Augusta's services were not recorded at the time although tradition credits her with 200 launches and over 1,000 lives saved, however research so far has established more realistic figures of just over 200 lives saved in 16 launches with 4 further unconfirmed services. During the 56 years of Augusta's service, not one lifeboatman was lost, this may well be attributed to the skill of the Coxswain and crews and their local knowledge of this part of the coast and not least of all because they always wore their lifejackets.
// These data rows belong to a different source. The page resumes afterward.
Lemma parse_typed_used lvl ty d : known ty -> ty <> -1 ->
  match parse_typed lvl ty d with
  | p_more ty' k => ready lvl ty' /\ k = 0%nat
  | p_leaf _ k | p_array _ k => (2 <= k <= length d)%nat
  | _ => True
  end.
Proof.
  intros Hk Hne. destruct (parse_typed lvl ty d) eqn:Ep; try done.
  - destruct (parse_typed_more _ _ _ _ _ Hk Hne Ep) as [-> ->]. split; [|done]. split; [done|]. intros [-> ->]. done.
  - unfold parse_typed, parse_line, parse_bulk, parse_multi in Ep.
    destruct (find_from crlf d) as [n|] eqn:E; [pose proof (find_crlf_length _ _ E)|]; repeat case_match; try done;
      injection Ep as <- <-; try lia. apply Z.leb_le in H5. unfold size in H5. apply Z.ltb_ge in H3. lia.
  - unfold parse_typed, parse_line, parse_bulk, parse_multi in Ep.
    destruct (find_from crlf d) as [n'|] eqn:E; [pose proof (find_crlf_length _ _ E)|]; repeat case_match; try done;
      injection Ep as <- <-; lia.
Qed.

Lemma parse_item_used lvl ty d : ready lvl ty ->
  match parse_item lvl ty d with
  | p_more ty' k => ready lvl ty' /\ (k <= length d)%nat
  | p_leaf _ k | p_array _ k => (1 <= k <= length d)%nat
  | _ => True
  end.
Proof.
  intros Hr. pose proof Hr as [Hk _]. unfold parse_item. destruct (Z.ltb_spec ty 0) as [Hneg|Hpos].
  - destruct d as [|c d]; [split; [done|lia]|]. destruct (type_of_byte c) as [t|] eqn:Et; [|done].
    destruct (type_of_byte_known _ _ Et) as [Hkt Ht]. pose proof (parse_typed_used lvl t d Hkt ltac:(lia)) as H.
    destruct (parse_typed lvl t d); cbn [skip length] in *; try done; [destruct H as [H ->]; split; [done|]|..]; lia.
  - pose proof (parse_typed_used lvl ty d Hk ltac:(lia)) as H. destruct (parse_typed lvl ty d); try done; [|lia..].
    destruct H as [H ->]. split; [done | lia].
Qed.

(** ** Composition *)

Lemma ready_any lvl : ready lvl (-1).
Proof. split; [by left|]. by intros [? _]. Qed.

Lemma parse_loop_fuel f1 : forall f2 ls ty d, ready (length ls) ty -> (length d < f1)%nat -> (length d < f2)%nat ->
  parse_loop f1 ls ty d = parse_loop f2 ls ty d.
Proof.
  induction f1 as [|f1 IH]; intros [|f2] ls ty d Hr H1 H2; [lia..|]. cbn [parse_loop].
  pose proof (parse_item_used _ _ d Hr) as Hu. destruct (parse_item (length ls) ty d); try done; destruct (room ls); try done.
  - destruct (close ls (leaf_value l)); [|done]. apply IH; [apply ready_any | rewrite length_drop; lia..].
  - apply IH; [apply ready_any | rewrite length_drop; lia..].
Qed.

Lemma parse_loop_parse fuel ls ty d : ready (length ls) ty -> (length d < fuel)%nat -> parse_loop fuel ls ty d = parse ls ty d.
Proof. intros Hr Hf. apply parse_loop_fuel; [done|done|lia]. Qed.

(** What follows an item. *)
Definition after (ls : list level) (p : parsed) (d : bytes) : outcome :=
  match p with
  | p_more ty' k => o_wait ls ty' (drop k d)
  | p_unknown _ | p_deep => o_protocol
  | p_overflow => o_undefined signed_overflow
  | p_leaf l k =>
      if room ls then
        match close ls (leaf_value l) with inl ls' => parse ls' (-1) (drop k d) | inr v => o_reply v (drop k d) end
      else o_undefined null_pointer
  | p_array n k =>
      if room ls then parse (mk_level (wrap32 n) [] :: ls) (-1) (drop k d) else o_undefined null_pointer
  end.

Lemma parse_eq ls ty d : ready (length ls) ty -> parse ls ty d = after ls (parse_item (length ls) ty d) d.
Proof.
  intros Hr. pose proof (parse_item_used _ _ d Hr) as Hu. unfold parse. cbn [parse_loop]. unfold after.
  destruct (parse_item (length ls) ty d); try done; destruct (room ls); try done.
  - destruct (close ls (leaf_value l)); [|done]. apply parse_loop_parse; [apply ready_any | rewrite length_drop; lia].
  - apply parse_loop_parse; [apply ready_any | rewrite length_drop; lia].
Qed.

Lemma after_skip ls p k d : after ls (skip k p) d = after ls p (drop k d).
Proof. destruct p; cbn; by rewrite ?drop_drop. Qed.

(** Induction on the bytes that are left. *)
Lemma parse_ind (P : list level -> Z -> bytes -> Prop) :
  (forall ls ty d, ready (length ls) ty ->
    (forall ls' d', (length d' < length d)%nat -> P ls' (-1) d') -> P ls ty d) ->
  forall ls ty d, ready (length ls) ty -> P ls ty d.
Proof.
  intros HP ls ty d. remember (length d) as n eqn:E. revert ls ty d E.
  induction n as [n IH] using lt_wf_ind. intros ls ty d -> Hr. apply HP; [done|].
  intros ls' d' Hd. eapply IH; [exact Hd | done | apply ready_any].
Qed.

(** A waiting state is ready for more, its input is a suffix. *)
Lemma parse_wait ls ty d ls' ty' d' :
  ready (length ls) ty -> parse ls ty d = o_wait ls' ty' d' -> ready (length ls') ty' /\ (length d' <= length d)%nat.
Proof.
  intros Hr. revert Hr. intros Hr. revert ls' ty' d'. pattern ls, ty, d. revert ls ty d Hr. apply parse_ind.
  intros ls ty d Hr IH ls' ty' d'. rewrite parse_eq by done. pose proof (parse_item_used _ _ d Hr) as Hu.
  destruct (parse_item (length ls) ty d) as [ty1 k| | | |l k|n k]; cbn [after]; try done.
  - intros [= <- <- <-]. destruct Hu as [Hu1 Hu2]. split; [done|]. rewrite length_drop. lia.
  - destruct (room ls); [|done]. destruct (close ls (leaf_value l)) as [ls1|v]; [|done].
    intros E. apply IH in E as [E1 E2]; rewrite length_drop in *; [split; [done|lia] | lia].
  - destruct (room ls); [|done]. intros E. apply IH in E as [E1 E2]; rewrite length_drop in *; [split; [done|lia] | lia].
Qed.

Lemma parse_app ls ty d x : ready (length ls) ty -> parse ls ty (d ++ x) = outcome_app (parse ls ty d) x.
Proof.
  intros Hr. pattern ls, ty, d. revert ls ty d Hr. apply parse_ind. intros ls ty d Hr IH.
  rewrite !(parse_eq ls ty) by done. rewrite (parse_item_app _ _ _ _ (proj1 Hr)).
  pose proof (parse_item_used _ _ d Hr) as Hu.
  destruct (parse_item (length ls) ty d) as [ty1 k| | | |l k|n k]; try done.
  - destruct Hu as [Hu1 Hu2]. rewrite after_skip, drop_app_le' by done. cbn [after outcome_app]. by rewrite parse_eq.
  - cbn [after]. destruct (room ls); [|done]. rewrite drop_app_le' by lia.
    destruct (close ls (leaf_value l)) as [ls1|v]; [|done]. apply IH. rewrite length_drop. lia.
  - cbn [after]. destruct (room ls); [|done]. rewrite drop_app_le' by lia. apply IH. rewrite length_drop. lia.
Qed.

(** ** Encoding *)

Definition type_byte (ty : Z) : byte := if ty =? REPLY_STATUS then "+"%byte else "-"%byte.

Fixpoint encode (v : value) : bytes :=
  match v with
  | V_string ty s => if ty =? REPLY_STRING then bulk s else type_byte ty :: s ++ crlf
  | V_integer z => ":"%byte :: to_string z ++ crlf
  | V_nil => str "$-1" ++ crlf
  | V_array n vs =>
      "*"%byte :: to_string n ++ crlf ++ concat (map (fun o => match o with Some v => encode v | None => [] end) vs)
  end.

Definition encodes (vs : list value) : bytes := concat (map encode vs).

(** The values a server sends, [lvl] arrays deep: a status or an error is one
    line, an array holds as many elements as it says. *)
Fixpoint sendable (lvl : nat) (v : value) : bool :=
  match v with
  | V_string ty s =>
      if ty =? REPLY_STRING then size s <=? INT_MAX
      else ((ty =? REPLY_STATUS) || (ty =? REPLY_ERROR)) && negb (mem CR s)
  | V_integer z => (LONG_MIN <? z) && (z <=? LONG_MAX)
  | V_nil => true
  | V_array n vs =>
      negb (Nat.eqb lvl 8) && (n =? size vs) && (n <=? INT_MAX) &&
      forallb (fun o => match o with Some v => sendable (S lvl) v | None => false end) vs
  end.

(** *** Numbers *)

Lemma isdigit_not_special c : isdigit c = true -> c <> CR /\ (c =c "-"%byte) = false /\ (c =c "+"%byte) = false /\
  schar c - 48 = digit_val c /\ 0 <= digit_val c < 10.
Proof.
  intros Hc. unfold digit_val. rewrite Hc. pose proof (isdigit_digit_of c Hc) as Hd. unfold is_digit_of, digit_val in Hd. rewrite Hc in Hd.
  apply Z.ltb_lt in Hd. unfold isdigit in Hc. apply andb_true_iff in Hc as [H1%Z.leb_le H2%Z.leb_le].
  assert (schar c = uchar c) as -> by (unfold schar; destruct (Z.ltb_spec (uchar c) 128); lia).
  split_and!; [intros -> | apply eqc_false; intros -> | apply eqc_false; intros -> | |  | ]; try lia; try (vm_compute in H1; by destruct H1).
Qed.

Lemma digits_value_read ds t : forall a, 0 <= a -> Forall (fun c => isdigit c = true) ds -> read_digits 10 ds a <= LONG_MAX ->
  digits_value (ds ++ CR :: t) a = Ok (Some (read_digits 10 ds a)).
Proof.
  induction ds as [|c ds IH]; intros a Ha Hd Hm; [done|]. apply Forall_cons_iff in Hd as [Hc Hd]. cbn [app digits_value read_digits] in *.
  rewrite isdigit_digit_of in * by done. destruct (isdigit_not_special c Hc) as (Hcr & _ & _ & -> & Hv).
  destruct (eqc_spec c CR); [done|]. destruct (Z.leb_spec 0 (digit_val c)); [|lia]. destruct (Z.ltb_spec (digit_val c) 10); [|lia].
  cbn [andb]. pose proof (read_digits_ge ds (a * 10 + digit_val c) Hd ltac:(lia)).
  destruct (Z.ltb_spec LONG_MAX (a * 10)); [lia|]. destruct (Z.ltb_spec LONG_MAX (a * 10 + digit_val c)); [lia|].
  cbn [orb]. apply IH; [lia|done|done].
Qed.

Lemma digits_value_to_string n t : 0 <= n <= LONG_MAX -> digits_value (to_string n ++ CR :: t) 0 = Ok (Some n).
Proof.
  intros Hn. destruct (to_string_decimal n ltac:(lia)) as [Hd _ Hv]. specialize (Hv [] 0). rewrite app_nil_r in Hv. cbn in Hv.
  rewrite digits_value_read; [by rewrite Hv | lia | done | lia].
Qed.

Lemma to_string_neg z : z < 0 -> to_string z = "-"%byte :: to_string (- z).
Proof.
  intros Hz. unfold to_string. destruct (Z.ltb_spec z 0); [|lia]. by destruct (Z.ltb_spec (- z) 0); [lia|].
Qed.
==Recorded service and rescues==

| Date | Casualty | Lives saved |
1839
| 7 June | Request of South Shields, on Sheringham Shoals, rendered assistance |  |
1841
| 5 February | The barque Dygden of Abo, Russia, assistance required off Blakeney/Thornham | 17 |
1842
| 9 September | The Schooner Hamburgh of Dundee, rescued, Old Hythe | 8 |
1845
| 15 April | The Brig Nautilus of Aberdeen, rescued off the coast of Skelding Hill | 8 |
| May | The Brig Alpha of South Shields, rescued, Sheringham Shoals | 10 |
| May | The Brig Gallena, rescued off Salthouse | 8 |
1846
| 13 October | Fishing boats | 81 |
1852
| 4 April | Crab boats, stood by |  |
1855
| 30 May | The Sloop Reformation, rescued off the Old Point | Crew |
1864
| 7 March | The Lugger Chasseur from France, rescued | 5 |
1865
| 1 January | Amphion, rescued off Sheringham | Crew |
1869
| 10 October | The packet immigrant ship William Frothingham of the United States, rendered assistance |  |
1879
| 13 October | The barque Villa Franca, wrecked off Old Hythe | 60 |
1881
| 6 January | Brig Alert, wrecked off Cley next the Sea | 7 |
1882
| 6 December | The barque Carolina of Norway, rescued | Crew |
1892
| 20 September | Fishing boat, rescued | Crew |
1894
| 16 August | Fishing boat Margaret Thompson of Sheringham, rendered assistance |  |
| 16 August | Barque from Austria-Hungary, lost rudder on Sheringham Shoal, rendered assistance |  |
| 16 August 1894 | Vessel Balaclava, lost mast off Blakeney, rendered assistance |  |

==Fate==
By 1895 the Augusta was declared unseaworthy. In the late 1940s she was being used by the Norfolk Sea Scouts on the Norfolk Broads. By 1953 the now derelict lifeboat was found, cut in half and used as a shelter at the Broads village of Ranworth. In recent years some of the Augustas original planking has been preserved in a tank in Sheringham by a local businessman.